Amaç: Metal ve porselen arasındaki bağ gücü, metal-seramik restorasyonların başarısı için önemli bir faktördür. Bu nedenle, bu çalışmada, oksidasyon işleminden sonra seramik ve kobalt-krom (Co-Cr) alaşımları arasındaki makaslama bağlanma dayanımı (MBD) değerlendirilmiştir.
Gereç ve Yöntemler: Döküm, lazer sinterleme ve frezeleme tekniklerinden her biri 50 örnek olmak üzere toplam 150 Co-Cr örnek üretildi. Üretilen ana grup örnekleri beş alt gruba ayrıldı. Alt gruplardan biri 110 µm Al2O3 ile kumlandı, diğerleri tek yönde karbon separe disk, sinterlenmiş elmas frez, tungsten karbür frez ve pembe taş ile taşlandı. Oksidasyon ve veneering işleminden sonra MBD testi uygulandı. MBD ölçümlerinin normallik dağılımı için Kolmogorov- Simirnov testi yapıldı. Sonuçlara göre dağılımın normal dağılıma uygun olmadığı, alt gruplarda ise grup içi örneklem sayılarının az olması nedeni ile çalışmada parametrik olmayan testler kullanıldı. Analiz için Kruskal Wallis ve All pair-wise post hoc testi (α = 0,05) uygulandı.
Bulgular: Lazer sinterleme ve frezeleme grupları arasında fabrikasyon tekniklerine göre istatistiksel fark vardı. En yüksek MBD değeri Al2O3 laser grubunda (34,35), en düşük ise Al2O3 döküm grubunda (17,68) bulundu. Yüzey işlemleri seramik yapışmasını önemli ölçüde değiştirdi. Neredeyse tüm alt gruplar karışık başarısızlık sergiledi. Bu çalışmada bulunan MBD değerlerinin tümü, klinik olarak hemen hemen kabul edilebilirdi.
Sonuç: Metal alt yapıların tesviye ve bitimlerinde farklı aşındırıcıların kullanılması metal-seramik bağlantısını etkileyebileceğinden, kullanımlarında mümkün olduğunca dikkatli olunmalıdır.
Makaslama bağ dayanımı metal seramik alaşım krom-kobalt alaşımları metal seramik restorasyonları
Aim: The bond strength between metal and porcelain is an essential factor for the success of metal-ceramic restorations. Therefore, this study evaluated the shear bond strength (SBS) between ceramic and cobalt-chromium (Co-Cr) alloys after oxidation treatment.

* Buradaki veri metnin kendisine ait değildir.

Lemma any_split args s b s' :
  any args s = (b, s') →
  if b then
    ∃ pre a post, args = pre ++ a :: post ∧ symbol_set (arg_symbol a) s' = true ∧
      (∃ s1, any pre s = (false, s1) ∧ handle_arg a s1 = (true, s')) ∧
      agree_off (names (pre ++ [a])) s s'
  else agree_off (names args) s s'.
Proof.
  revert s. induction args as [|a args IH]; intros s; simpl.
  { intros [= <- <-]. by intros n _. }
  pose proof (handle_arg_agree a s) as Ha. destruct (handle_arg a s) as [[] s1] eqn:E; simpl in Ha.
  - intros [= <- <-]. exists [], a, args. split_and!; [done|by eapply handle_arg_sets| |done].
    by exists s.
  - intros Hany. specialize (IH s1 Hany). destruct b.
    + destruct IH as (pre & a' & post & -> & Hset & (s2 & Hpre & Ha') & Hoff).
      exists (a :: pre), a', post. split_and!; [done|done| |].
      { exists s2. simpl. by rewrite E. }
      by eapply agree_off_cons.
    + by eapply agree_off_cons.
Qed.

(** [operator()] succeeds exactly on the first argument that can be
    resolved and hooked: that one is set, and the symbols after it are not
    touched; when it fails, every argument failed. *)
Theorem any_first_success args s :
  let '(b, s') := any args s in
  if b then
    ∃ pre a post, args = pre ++ a :: post ∧ symbol_set (arg_symbol a) s' = true ∧
      (∃ s1, any pre s = (false, s1) ∧ handle_arg a s1 = (true, s')) ∧
      agree_off (names (pre ++ [a])) s s'
  else agree_off (names args) s s'.
Proof. destruct (any args s) as [b s'] eqn:E. by apply any_split. Qed.

Lemma all_split args s b s' :
  NoDup (names args) → all args s = (b, s') →
  ∃ pre post, args = pre ++ post ∧ (if b then post = [] else post ≠ []) ∧
    Forall (λ a, symbol_set (arg_symbol a) s' = true) pre ∧ agree_off (names args) s s'.
Proof.
  revert s. induction args as [|a args IH]; intros s Hnd; simpl.
  { intros [= <- <-]. exists [], []. by repeat split. }
  apply NoDup_cons in Hnd as [Ha Hnd]. fold (names args) in *.
  pose proof (handle_arg_agree a s) as Hoff. destruct (handle_arg a s) as [[] s1] eqn:E; simpl in Hoff.
  - intros Hall. destruct (IH s1 Hnd Hall) as (pre & post & -> & Hb & Hset & Hoff').
    exists (a :: pre), post. split_and!; [done|done| |].
    + constructor; [|done]. rewrite (symbol_set_agree _ _ _ _ Hoff' Ha).
      by eapply handle_arg_sets.
    + by eapply agree_off_cons.
  - intros [= <- <-]. exists [], (a :: args). split_and!; [done|done|constructor|].
    eapply agree_off_weaken; [|done]. intros n. rewrite !elem_of_cons, elem_of_nil. naive_solver.
Qed.

(** [all] that succeeds leaves every argument's symbol set; one that fails
    leaves set the arguments before the one that failed. *)
Theorem all_sets args s :
  NoDup (names args) →
  let '(b, s') := all args s in
  ∃ pre post, args = pre ++ post ∧ (if b then post = [] else post ≠ []) ∧
    Forall (λ a, symbol_set (arg_symbol a) s' = true) pre ∧ agree_off (names args) s s'.
Proof. intros Hnd. destruct (all args s) as [b s'] eqn:E. by apply all_split. Qed.
End handler.

(** ** Frames of initializers *)

Section frames.
Context (info : InitInfo).
Implicit Types (s : Syms) (L : list string).

Lemma agree_off_refl L s : agree_off L s s.
Proof. by intros n _. Qed.

Lemma any_agree args s : agree_off (names args) s (any info args s).2.
Proof.
  destruct (any info args s) as [b s'] eqn:E. apply any_split in E. destruct b; [|done].
  destruct E as (pre & a & post & -> & _ & _ & Hoff). eapply agree_off_weaken; [|exact Hoff].
  intros n. unfold names. rewrite !map_app, !elem_of_app. simpl. rewrite ?elem_of_cons, ?elem_of_nil. tauto.
Qed.

Lemma all_agree args s : agree_off (names args) s (all info args s).2.
Proof.
  revert s. induction args as [|a args IH]; intros s; simpl; [apply agree_off_refl|].
  pose proof (handle_arg_agree info a s) as Ha. destruct (handle_arg info a s) as [[] s1]; simpl in *.
  - eapply agree_off_cons; [exact Ha|apply IH].
  - eapply agree_off_weaken; [|exact Ha]. intros n. rewrite !elem_of_cons, ?elem_of_nil. tauto.
Qed.

Lemma dexfile_agree args s : agree_off (map symbol_name args) s (dexfile info args s).2.
Proof.
  revert s. induction args as [|t args IH]; intros s; simpl; [apply agree_off_refl|].
  assert (agree_off [symbol_name t] s (set_raw (symbol_name t) (dlsym_dexfile info (FixedStringOf t)) s)) as Ha.
  { intros n Hn. rewrite get_raw_set. split; [|done]. destruct (String.eqb_spec (symbol_name t) n) as [Heq|]; [|done].
    destruct Hn. rewrite Heq. by left. }
  destruct (negb _); simpl.
  - eapply agree_off_weaken; [|exact Ha]. intros n. rewrite !elem_of_cons, ?elem_of_nil. tauto.
  - eapply agree_off_cons; [exact Ha|apply IH].
Qed.

Definition mem_name (n : string) L : bool := existsb (String.eqb n) L.

Lemma mem_name_spec n L : mem_name n L = true → n ∈ L.
Proof. intros (k & Hk & ->%String.eqb_eq)%existsb_exists. by apply list_elem_of_In. Qed.

(** The same, for a list that holds the names. *)
Definition names_in (l L : list string) : bool := forallb (λ n, mem_name n L) l.

Lemma agree_off_in l L s s' : names_in l L = true → agree_off l s s' → agree_off L s s'.
Proof.
  intros Hl. apply agree_off_weaken. unfold names_in in Hl. rewrite forallb_forall in Hl.
  intros n Hn%list_elem_of_In. by apply mem_name_spec, Hl.
Qed.

Lemma set_raw_agree L n v s : mem_name n L = true → agree_off L s (set_raw n v s).
Proof.
  intros Hn%mem_name_spec k Hk. rewrite get_raw_set. split; [|done].
  by destruct (String.eqb_spec n k) as [->|].
Qed.

(** Symbols that are not in the list keep their values. *)
Lemma agree_off_set L t s s' :
  agree_off L s s' → mem_name (symbol_name t) L = false → symbol_set t s' = symbol_set t s.
Proof.
  intros H Hn. apply (symbol_set_agree _ _ _ _ H). intros Hin.
  assert (mem_name (symbol_name t) L = true); [|congruence].
  apply existsb_exists. exists (symbol_name t). split; [by apply list_elem_of_In|apply String.eqb_refl].
Qed.

(** ** Initializers do not depend on the other symbols *)

(** The symbols of [L] have the same values. *)
Definition agree_on L s s' : Prop :=
  ∀ n, n ∈ L → get_raw s' n = get_raw s n ∧ get_handle s' n = get_handle s n.

(** From states that agree on [L], [f] gives the same result and states that
    agree on [L]. *)
Definition local_init {A} L (f : Syms → A * Syms) : Prop :=
  ∀ s s', agree_on L s s' → ∃ r t t', f s = (r, t) ∧ f s' = (r, t') ∧ agree_on L t t'.

Lemma agree_on_set_raw L n v s s' : agree_on L s s' → agree_on L (set_raw n v s) (set_raw n v s').
Proof. intros H k Hk. rewrite !get_raw_set. destruct (H k Hk) as [-> ?]. done. Qed.

Lemma agree_on_set_handle L n v s s' : agree_on L s s' → agree_on L (set_handle n v s) (set_handle n v s').
Proof. intros H k Hk. rewrite !get_handle_set. by destruct (H k Hk) as [? ->]. Qed.

Lemma handle_at_local L f n r : local_init L (handle_at info f n r).
Proof.
  intros s s' H. unfold handle_at. destruct (hook info f r) as [h b].
  assert (agree_on L (store_backup n b s) (store_backup n b s')) as Hb by (destruct b; [by apply agree_on_set_raw|done]).
  destruct (negb (h =? 0)); eexists _, _, _; (split_and!; [done|done|]); [by apply agree_on_set_handle|done].
Qed.

Lemma handle_arg_local L a : local_init L (handle_arg info a).
Proof.
  assert (∀ t p, local_init L (handle info t p)) as Ht.
  { intros [n sym|n sym r] p s s' H; [|by apply handle_at_local]. eexists _, _, _.
    split_and!; [done|done|by apply agree_on_set_raw]. }
  destruct a as [t|t p|f [n sym|n sym r]]; [apply Ht|apply Ht| |apply handle_at_local].
  intros s s' H. by eexists _, _, _.
Qed.

Lemma any_local L args : local_init L (any info args).
Proof.
  induction args as [|a args IH]; intros s s' H; [by eexists _, _, _|]. cbn [any].
  destruct (handle_arg_local L a s s' H) as (ok & t & t' & -> & -> & Ht).
  destruct ok; [by eexists _, _, _|by apply IH].
Qed.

Material and Methods: A total of 150 Co-Cr samples, 50 samples each, were produced from casting, laser sintering, and milling techniques. The primary group samples produced were divided into five subgroups. One of the subgroups is sandblasted with 110 µm Al2O3, and the others are ground with carbon separator disc, sintered diamond bur, tungsten carbide bur, and pink stone in one direction. SBS test was applied after the oxidation and veneering process. After debonding, digital microscopy investigated the surface characterizations of Co-Cr alloys. For the normality distribution of SBS measurements, the Kolmogorov-Smirnov test was used. According to the results, non-parametric tests were used in the study because the distribution was not suitable for the normal distribution, and the number of samples within the group was low in the subgroups. Kruskal Wallis and All pair-wise post hoc test (α = 0.05) were used for analysis.
Results: There was a statistical difference between the laser sintering and milling groups according to the fabrication techniques. The highest SBS value was found in the Al2O3 laser group (34.35) and the lowest in the Al2O3 casting group (17.68). Surface treatments significantly altered ceramic adhesion. Almost all subgroups exhibited mixed failure. All of the SBS values found in this study were almost clinically acceptable.
Conclusion: As different abrasives in the leveling and finishing of metal substructures may affect the metal-ceramic bonding, care should be taken in their use as much as possible.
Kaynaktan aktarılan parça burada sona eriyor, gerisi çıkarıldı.